Seven initiatives encourage legal methods

Pioneer Press

Taking a carrot-and-stick approach to the immigration issue, Gov. Tim Pawlenty on Thursday showed his kinder, gentler side, offering to help legal immigrants land jobs, learn English and become citizens.

This comes after Pawlenty's proposal last week for a crackdown on illegal immigration sparked controversy among many immigrant communities. Thursday's announcement — which included seven initiatives to promote legal immigration — drew both praise and skepticism from members of immigrant groups.

"We want to continue to … encourage legal immigration that is good for Minnesota and good for America," the Republican governor said.

But the immigration system must be legal, orderly and above ground, he said.

To encourage more foreigners to move to Minnesota legally, he proposed measures to attract more physicians, high-tech workers and overseas investors and help for immigrants already here to start businesses.

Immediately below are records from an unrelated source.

(** X30.  The choice that ends the question loop is a number from 1 to 7,
    it is the first answer in that range (the answers before it end no
    loop), and the product picked with it is one of the list. *)
Theorem picked_product_is_a_package (answers : list number) (choice : Z) :
  pickChoice answers = Some choice ->
  (1 <= choice <= 7)%Z
  /\ (exists before after,
        answers = before ++ Int choice :: after /\ pickChoice before = None)
  /\ (exists product, pickProduct answers = Some product /\ In product PACKAGES).
Proof.
  intros Hpick.
  assert (Hrange : (1 <= choice <= 7)%Z).
  { induction answers as [|[|z] answers IH]; cbn [pickChoice] in Hpick; [discriminate|auto|].
    destruct ((z <? 1)%Z || (Z.of_nat (length PACKAGES) <? z)%Z) eqn:E; [auto|].
    injection Hpick as <-. apply orb_false_iff in E as [E1 E2].
    apply Z.ltb_ge in E1, E2. cbn in E2. lia. }
  split; [exact Hrange|]. split.
  - induction answers as [|[|z] answers IH]; cbn [pickChoice] in Hpick; [discriminate| |].
    + destruct (IH Hpick) as (before & after & -> & Hb).
      now exists (NaN :: before), after.
    + destruct ((z <? 1)%Z || (Z.of_nat (length PACKAGES) <? z)%Z) eqn:E.
      * destruct (IH Hpick) as (before & after & -> & Hb).
        exists (Int z :: before), after. split; [reflexivity|].
        cbn [pickChoice]. now rewrite E.
      * injection Hpick as <-. now exists [], answers.
  - unfold pickProduct. rewrite Hpick.
    assert (Hcases : (choice = 1 \/ choice = 2 \/ choice = 3 \/ choice = 4 \/ choice = 5
                      \/ choice = 6 \/ choice = 7)%Z) by lia.
    destruct Hcases as [->|[->|[->|[->|[->|[->| ->]]]]]];
      (eexists; split; [reflexivity|]); cbn; tauto.
Qed.
End PackageFacts.

Lemma legacy_dependency_is_replaced_witness :
  exists out before after,
    rewritePackageJson (VObj Sample.packageJson) "@redocly/realm" "0.99.0" true
      = Written out /\
    fieldOf Sample.packageJson "dependencies" = VObj before /\
    getOpt out "dependencies" = VObj after /\
    lookup legacyPortal after = None /\
    lookup "@redocly/realm" after = Some (VStr "0.99.0") /\
    lookup "@redocly/portal-legacy-ui" after = Some (VStr "^0.1.0") /\
    (forall k, k <> legacyPortal -> k <> "@redocly/realm" ->
               k <> "@redocly/portal-legacy-ui" ->
               lookup k after = lookup k before).
Proof.
  eexists.
  refine (let H := proj2 (legacy_dependency_is_replaced Sample.packageJson
                            "@redocly/realm" "0.99.0" true (or_introl eq_refl)) _ _ in
          match H with
          | ex_intro _ before (ex_intro _ after P) =>
              ex_intro _ before (ex_intro _ after (conj _ P))
          end).
  Unshelve. all: vm_compute; reflexivity.
Defined.
Section engine.
Context {timestamp : Type}.
(** [proj_constants.POLYGON_API_KEY] ([os.getenv], possibly [None]). *)
Variable POLYGON_API_KEY : pyval.
(** [utils.timestamp_to_datetime] on a clock reading; a [datetime] is its
    count of microseconds, so that [b - a] is the [timedelta] between
    two of them. *)
Variable timestamp_to_datetime : timestamp -> Z.

Abbreviation paginator := (paginator timestamp).
Abbreviation response := (response timestamp).

Definition __init__ : paginator :=
  {| query_count := 0; query_time_log := []; results := [];
     clean_results := []; clean_data_generator := EmptyIter |}.

Definition set_query_count (self : paginator) (n : Z) : paginator :=
  {| query_count := n; query_time_log := query_time_log self;
     results := results self; clean_results := clean_results self;
     clean_data_generator := clean_data_generator self |}.

Definition set_query_time_log (self : paginator) l : paginator :=
  {| query_count := query_count self; query_time_log := l;
     results := results self; clean_results := clean_results self;
     clean_data_generator := clean_data_generator self |}.

Definition set_results (self : paginator) l : paginator :=
  {| query_count := query_count self; query_time_log := query_time_log self;
     results := l; clean_results := clean_results self;
     clean_data_generator := clean_data_generator self |}.

Definition set_clean_results (self : paginator) l : paginator :=
  {| query_count := query_count self; query_time_log := query_time_log self;
     results := results self; clean_results := l;
     clean_data_generator := clean_data_generator self |}.

Definition set_clean_data_generator (self : paginator) g : paginator :=
  {| query_count := query_count self; query_time_log := query_time_log self;
     results := results self; clean_results := clean_results self;
     clean_data_generator := g |}.

Definition _api_sleep_time (self : paginator) : Z :=
  let sleep_time := 60%Z in
  if decide (2 < length (query_time_log self)) then
    match head (query_time_log self), last (query_time_log self) with
    | Some e0, Some e1 =>
        let a := timestamp_to_datetime (query_timestamp e0) in
        let b := timestamp_to_datetime (query_timestamp e1) in
        let diff := ceil_div (b - a) 1000000 in
        if (diff <? sleep_time)%Z then diff else sleep_time
    | _, _ => sleep_time
    end
  else sleep_time.

(** Lines 50-53 of [query_all]: the sleep and the reset. *)
Definition throttle (self : paginator) (overload : bool)
  : paginator * list event :=
  if (MAX_QUERY_PER_MINUTE <=? query_count self)%Z || overload then
    (set_query_time_log (set_query_count self 0) [],
     [Sleep (_api_sleep_time self)])
  else (self, []).

(** [response.raise_for_status()]: aiohttp raises for a status of 400 or
    more and returns otherwise. *)
Definition raise_for_status (status : Z) : outcome :=
  if (400 <=? status)%Z then Raised (ClientResponseError status) else Returned.

Definition prepend (evs : list event) (r : outcome * paginator * list event)
  : outcome * paginator * list event :=
  let '(o, self, t) := r in (o, self, evs ++ t).

(** [query_all(url, payload, overload)]. The default [payload={}] is one
    shared dict; the only key ever stored in it is ["apiKey"], which every
    call stores again, so a call with the default sees [{}] or
    [{"apiKey": ...}] and sends the same parameters either way. *)
Fixpoint query_all (upstream : list response) (url : pyval) (payload : jobject)
    (overload : bool) (self : paginator) : outcome * paginator * list event :=
  let payload := dict_set payload "apiKey" POLYGON_API_KEY in
  let '(self, slept) := throttle self overload in
  prepend (slept ++ [LogInfo url payload overload; Get url payload])
    match upstream with
    | [] => (Awaiting, self, [])
    | response :: upstream =>
        prepend [LogStatus (status response)]
          (let self := set_query_count self (query_count self + 1) in
           if (status response =? 200)%Z then
             let results_ := json response in
             let self :=
               set_query_time_log self
                 (query_time_log self ++
                    [{| log_request_id := request_id results_;
                        query_timestamp := clock response |}]) in
             let self := set_results self (results self ++ [results_]) in
             let next_url := next_url results_ in
             if truthy next_url then query_all upstream next_url [] false self
             else (Returned, self, [])
           else if (status response =? 429)%Z then
             query_all upstream url payload true self
           else (raise_for_status (status response), self, []))
    end.
Lemma is_allowed_unfold s subject object :
  is_allowed s subject object = negb (enabled s) || rules_grant s subject object.
Proof. unfold is_allowed. by destruct (enabled s). Qed.

(** Adding a policy line never withdraws a permission: it grants exactly what the line grants on
    top of what was granted. *)
Theorem add_rule_additive p csv s subject object :
  is_allowed (add_rule p csv s) subject object
  = is_allowed s subject object || (enabled s && grants subject object (p, csv)).
Proof.
  rewrite !is_allowed_unfold, add_rule_grants, (proj1 (add_rule_flags p csv s)).
  by destruct (enabled s).
Qed.

Section LoadTheorems.
Context `{settings_store}.

(** Entry [(p, csv)] is one the settings store has. *)
Definition stored (keys : list cppstring) (entry : cppstring * cppstring) : Prop :=
  entry.1 ∈ keys /\ get_string policies_section (entry.1) [] = Ok (entry.2).

Lemma read_policies_flags keys s :
  enabled (read_policies keys s).1 = enabled s /\ allow_exec (read_policies keys s).1 = allow_exec s.
Proof.
  revert s. induction keys as [|k keys IH]; intros s; simpl; [done|].
  destruct (get_string _ _ _) as [csv|]; [|done].
  destruct (IH (add_rule k csv s)) as [-> ->]. apply add_rule_flags.
Qed.

Lemma read_policies_sound keys s subject object :
  rules_grant (read_policies keys s).1 subject object = true ->
  rules_grant s subject object = true \/ exists e, stored keys e /\ grants subject object e = true.
Proof.
  revert s. induction keys as [|k keys IH]; intros s; simpl; [tauto|].
  destruct (get_string policies_section k []) as [csv|] eqn:Hg; [|tauto].
  intros [Hr|(e & [Hin He] & Hgr)]%IH.
  - rewrite add_rule_grants in Hr. apply orb_true_iff in Hr as [?|Hr]; [tauto|].
    right. exists (k, csv). split; [|done]. split; [left | done].
  - right. exists e. split; [|done]. split; [by right | done].
Qed.

Lemma read_policies_keeps keys s subject object :
  rules_grant s subject object = true -> rules_grant (read_policies keys s).1 subject object = true.
Proof.
  revert s. induction keys as [|k keys IH]; intros s Hs; simpl; [done|].
  destruct (get_string _ _ _) as [csv|]; [|done]. apply IH. by rewrite add_rule_grants, Hs.
Qed.

Lemma read_policies_complete keys s e subject object :
  (read_policies keys s).2 = true -> stored keys e -> grants subject object e = true ->
  rules_grant (read_policies keys s).1 subject object = true.
Proof.
  destruct e as [p csv]. intros Hok [Hin He] Hgr. cbn [fst snd] in *. revert s Hok.
  induction keys as [|k keys IH]; intros s; simpl; [by apply not_elem_of_nil in Hin|].
  apply elem_of_cons in Hin as [<-|Hin].
  - rewrite He. intros _. assert (Hs : rules_grant (add_rule p csv s) subject object = true).
    { rewrite add_rule_grants, Hgr. apply orb_true_r. }
    by apply read_policies_keeps.
  - destruct (get_string _ k _) as [csv'|]; [|done]. by apply IH.
Qed.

"One of the great benefits of immigration is the incredible in-migration of talent, energy, knowledge and entrepreneurial spirit," he said. "So we benefit mightily as a state and as a nation when people with those kinds of skills and background come to our country. We want to encourage more of that."

The initiatives marked a change in tone for the governor. Since December, when he issued a controversial report on the costs — but not the benefits — of illegal immigration, he has focused on the problems caused by immigrants.

That prompted angry reactions from some immigrant groups, who said he was stirring a backlash against legal newcomers as well as lawbreakers. Democrats accused the governor of using illegal immigration as a "wedge issue" to stir up passions in his conservative political base as he seeks re-election this year.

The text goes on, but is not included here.